Obama

Origin
- Languages: Fang and Luo, Japanese
- Meaning: Limping (Luo) Little beach (Japanese)
- Region of origin: African Great Lakes, Middle Africa, Japan

= Obama (surname) =

Obama is a surname. It most commonly refers to Barack Obama (born 1961), the 44th president of the United States.

==Origins==
- Obama is a common Fang masculine name in western Central Africa. It means "hawk".
- Obama is a common Luo surname. It means "to lean", "to bend", "bent over", or "limping".
- Obama, also translated as Ohama or Kohama, (小浜 or 小濱) is a Japanese surname literally meaning "little beach" or "little island". It was the surname of a samurai clan.

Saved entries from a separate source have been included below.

(** Any number of ticks. *)
Lemma alphaAfter_ticks (dts : list Q) :
  Forall (fun ms => 0 < ms) dts ->
  forall (T : Q) (s : Scene),
    alphaAfter T s ->
    alphaAfter (T + Qsum dts) (run (map TweenTick dts) s)
    /\ ballPositionDifference (run (map TweenTick dts) s)
       = ballPositionDifference s.
Proof.
  induction 1 as [|ms dts Hms _ IH]; intros T s Hs.
  - cbn. split; [|reflexivity].
    destruct Hs as [[HT [[e [Etw Ee]] Ha]] | [HT [Etw Ha]]];
      [left | right].
    + split; [lra|]. split; [exists e; split; [exact Etw|]|].
      * rewrite Ee. rewrite !div_1000. lra.
      * rewrite Ha. rewrite !div_500. lra.
    + split; [lra|]. split; assumption.
  - cbn [map]. change (Qsum (ms :: dts)) with (ms + Qsum dts).
    unfold run; cbn [fold_left step].
    assert (Hb : Qlt_bool 0 ms = true).
    { unfold Qlt_bool. destruct (Qle_bool ms 0) eqn:E; [|reflexivity].
      apply Qle_bool_iff in E. lra. }
    rewrite Hb.
    destruct (IH (T + ms) (tweenTick ms s) (alphaAfter_tick T ms s Hms Hs))
      as [IH1 IH2].
    fold (run (map TweenTick dts) (tweenTick ms s)).
    split.
    + destruct IH1 as [[HT [[e [Etw Ee]] Ha]] | [HT [Etw Ha]]];
        [left | right].
      * split; [lra|]. split; [exists e; split; [exact Etw|]|].
        -- rewrite Ee. rewrite !div_1000. lra.
        -- rewrite Ha. rewrite !div_500. lra.
      * split; [lra|]. split; assumption.
    + rewrite IH2. apply ballPositionDifference_tweenTick.
Qed.








End Interpolation.



(** ** The highest score *)

(** Symbolic execution of a handler: calls of the helpers are replaced by
    the field assignments they amount to, tests are split. *)
Ltac shapes :=
  repeat match goal with
  | |- context [restartPingpongTimeout ?a] =>
      let t := fresh "t" in
      let r := fresh "r" in
      destruct (restartPingpongTimeout_shape a) as (t & r & ->)
  | |- context [addBall ?a] =>
      let c := fresh "c" in
      let b := fresh "b" in
      let p := fresh "p" in
      let t := fresh "t" in
      let r := fresh "r" in
      destruct (addBall_shape a) as (c & b & p & t & r & ->)
  | |- context [slowdownBall ?a] =>
      let t := fresh "t" in
      destruct (slowdownBall_shape a) as (t & ->)
  | |- context [ballHitAnimation ?a] =>
      let l := fresh "l" in
      let t := fresh "t" in
      let v := fresh "v" in
      destruct (ballHitAnimation_shape a) as (l & t & v & ->)
  | |- context [sendMiss_ball ?f ?i ?a] =>
      let c := fresh "c" in
      destruct (sendMiss_ball_shape f i a) as (c & ->)
  end.

Ltac exec := repeat (cbn; shapes; try break_match).

Lemma onReceivedHit_shape `{Collaborators} data wasMiss s :
  exists c b p t r d a w ts,
    onReceivedHit data wasMiss s
    = set_physicsTimeStep ts
        (set_alphaTween w
           (set_ballInterpolationAlpha a
              (set_ballPositionDifference d
                 (set_resetBallTimeout r
                    (set_time t
                       (set_physics p (set_ball b (set_config c s)))))))).
Proof.
  exists (config (onReceivedHit data wasMiss s)),
    (ball (onReceivedHit data wasMiss s)),
    (physics (onReceivedHit data wasMiss s)),
    (time (onReceivedHit data wasMiss s)),
    (resetBallTimeout (onReceivedHit data wasMiss s)),
    (ballPositionDifference (onReceivedHit data wasMiss s)),
    (ballInterpolationAlpha (onReceivedHit data wasMiss s)),
    (alphaTween (onReceivedHit data wasMiss s)),
    (physicsTimeStep (onReceivedHit data wasMiss s)).
  unfold onReceivedHit. exec; reflexivity.
Qed.

Ltac shapes' :=
  repeat match goal with
  | |- context [onReceivedHit ?d ?m ?a] =>
      let c := fresh "c" in
      let b := fresh "b" in
      let p := fresh "p" in
      let t := fresh "t" in
      let r := fresh "r" in
      let d' := fresh "d" in
      let al := fresh "a" in
      let w := fresh "w" in
      let ts := fresh "ts" in
      destruct (onReceivedHit_shape d m a)
        as (c & b & p & t & r & d' & al & w & ts & ->)
  end.

Ltac exec' := repeat (cbn; shapes; shapes'; try break_match).

Section Highest.
Context `{Collaborators}.

Lemma highest_step (i : Input) (s : Scene) :
  isRestart i = false ->
  (highest (score s) <= highest (score (step i s)))%Z.
Proof.
  intros Hi. destruct i; try discriminate Hi; clear Hi; cbn [step].
  all: unfold setMultiplayer, setSingleplayer, startGame,
      onReceivedRequestCountdown, requestCountdown, onReceivedHit,
      onReceivedMiss, onBallPaddleCollision, onBallTableCollision,
      timeoutElapsed, resetTimeoutEnded, intervalElapsed,
      countdown_callback, tweenTick, hitTweenUpdate, hitTweenComplete,
      onMouseMove, onPointerLockChange, updateControls, updateBall.
  all: exec'; lia.
Qed.

Lemma highest_restart (i : Input) (s : Scene) :
  isRestart i = true -> highest (score (step i s)) = 0%Z.
Proof.
  intros Hi. destruct i; try discriminate Hi; clear Hi; cbn [step];
    unfold onRestartButtonPressed, onReceivedRestartGame, restartGame;
    exec'; reflexivity.
Qed.

(** C10: no input other than a restart lowers [score.highest]: every
    scoring and timeout operation leaves it or raises it.  The singleplayer
    reset timeout sets it to [max(score.self, score.highest)] and then
    [score.self] to 0.  [resetScore] sets it to 0, and so do the two inputs
    whose handler reaches [resetScore] through [restartGame]. *)
Theorem highest_never_decreases (i : Input) (s : Scene) :
  (isRestart i = false ->
   (highest (score s) <= highest (score (step i s)))%Z)
  /\ (mode (config s) = SINGLEPLAYER ->
      highest (score (resetTimeoutEnded s))
      = Z.max (self (score s)) (highest (score s))
      /\ self (score (resetTimeoutEnded s)) = 0%Z)
  /\ highest (score (resetScore s)) = 0%Z
  /\ (isRestart i = true -> highest (score (step i s)) = 0%Z).
Proof.
  split; [apply highest_step|].
  split; [|split; [reflexivity | apply highest_restart]].
  intros Hm. destruct (resetTimeoutEnded_singleplayer s Hm) as [Es _].
  rewrite Es. split; reflexivity.
Qed.

End Highest.

Lemma highest_never_decreases_witness :
  let s := @run exampleWorld twoReturns (exampleScene SINGLEPLAYER) in
  isRestart (TimeoutElapsed 3) = false
  /\ highest (score s) = 0%Z
  /\ highest (score (@step exampleWorld (TimeoutElapsed 3) s)) = 2%Z
  /\ (highest (score s)
      <= highest (score (@step exampleWorld (TimeoutElapsed 3) s)))%Z.
Proof.
  intros s. split; [reflexivity|]. split; [reflexivity|].
  split; [reflexivity|].
  exact (proj1 (@highest_never_decreases exampleWorld (TimeoutElapsed 3) s)
           eq_refl).
Defined.

(** ** Timers *)

Section Timers.
Context `{Collaborators}.

Lemma timersOk_ext (s s' : Scene) :
  timerView s = timerView s' -> timersOk s' -> timersOk s.
Proof.
  unfold timerView, timersOk, oneResetTimer.
  intros E. injection E as E1 E2 E3. rewrite E1, E2, E3. exact (fun x => x).
Qed.

Lemma timersOk_empty (s : Scene) : timeouts (time s) = [] -> timersOk s.
Proof. intros E. split; [left; exact E | intros _; exact E]. Qed.

(** [clearTimeout(this.resetBallTimeout)] leaves no reset timer pending. *)
Lemma clearTimeout_empties (s : Scene) :
  oneResetTimer s ->
  timeouts (clearTimeout (resetBallTimeout s) (time s)) = [].
Proof.
  intros [E | [h [E Er]]].
  - destruct (resetBallTimeout s); cbn; rewrite ?E; reflexivity.
  - rewrite Er; cbn. rewrite E; cbn. rewrite Nat.eqb_refl. reflexivity.
Qed.

Lemma timersOk_clear (s s' : Scene) :
  timersOk s ->
  timersOk (set_time (clearTimeout (resetBallTimeout s) (time s)) s').
Proof.
  intros [Ho _]. apply timersOk_empty. exact (clearTimeout_empties s Ho).
Qed.

(** A timer that fires is no longer pending. *)
Lemma timersOk_fire (s : Scene) (h : nat) :
  timersOk s -> timersOk (set_time (clearTimeout (Some h) (time s)) s).
Proof.
  intros [[E | [k [E Er]]] Hg].
  - apply timersOk_empty. cbn. rewrite E. reflexivity.
  - destruct (Nat.eqb k h) eqn:Ek.
    + apply timersOk_empty. cbn. rewrite E; cbn. rewrite Ek. reflexivity.
    + split.
      * right. exists k. cbn. rewrite E; cbn. rewrite Ek. auto.
      * intros Hs. cbn in Hs. rewrite (Hg Hs) in E. discriminate.
Qed.

Lemma timersOk_set_state (c : Config) (s : Scene) :
  state c <> GAME_OVER -> timersOk s -> timersOk (set_config c s).
Proof.
  intros Hc [Ho _]. split; [exact Ho | intros E; contradiction].
Qed.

==Notable people with this surname==
- Barack Obama (born 1961), 44th president of the United States
  - Family of Barack Obama, an extended family of American and Kenyan heritage, including:
    - Michelle Obama (born 1964), wife of Barack Obama, and Vice President for Community and External Affairs for the University of Chicago Hospitals
    - Barack Obama Sr. (1934–1982), Kenyan economist and father to Barack Obama
    - Sarah Onyango Obama (1922–2021), also known as Sarah Ogwei, Kenyan educator and philanthropist, the third wife of Barack Obama's paternal grandfather
    - Auma Obama (born 1960), paternal half-sister of Barack Obama
    - Malik Obama (born 1958), paternal half-brother of Barack Obama
- Florent Obama (born 1991), a Cameroonian footballer
- Francisco Pascual Obama Asue, Equatoguinean prime minister 2016–23
- Jōkō Obama (小浜浄鉱, 1886–1948), a Japanese bureaucrat and politician
- Natsuki Obama (小濱なつき, born 1984), a Japanese fashion model and actor
- Ricardo Mangue Obama Nfubea (born 1961), Equatoguinean prime minister 2006–08
- Youssef Obama (born 1994), an Egyptian footballer

==See also==
- Obama (disambiguation)
- Ohama (disambiguation)
- Kohama (disambiguation)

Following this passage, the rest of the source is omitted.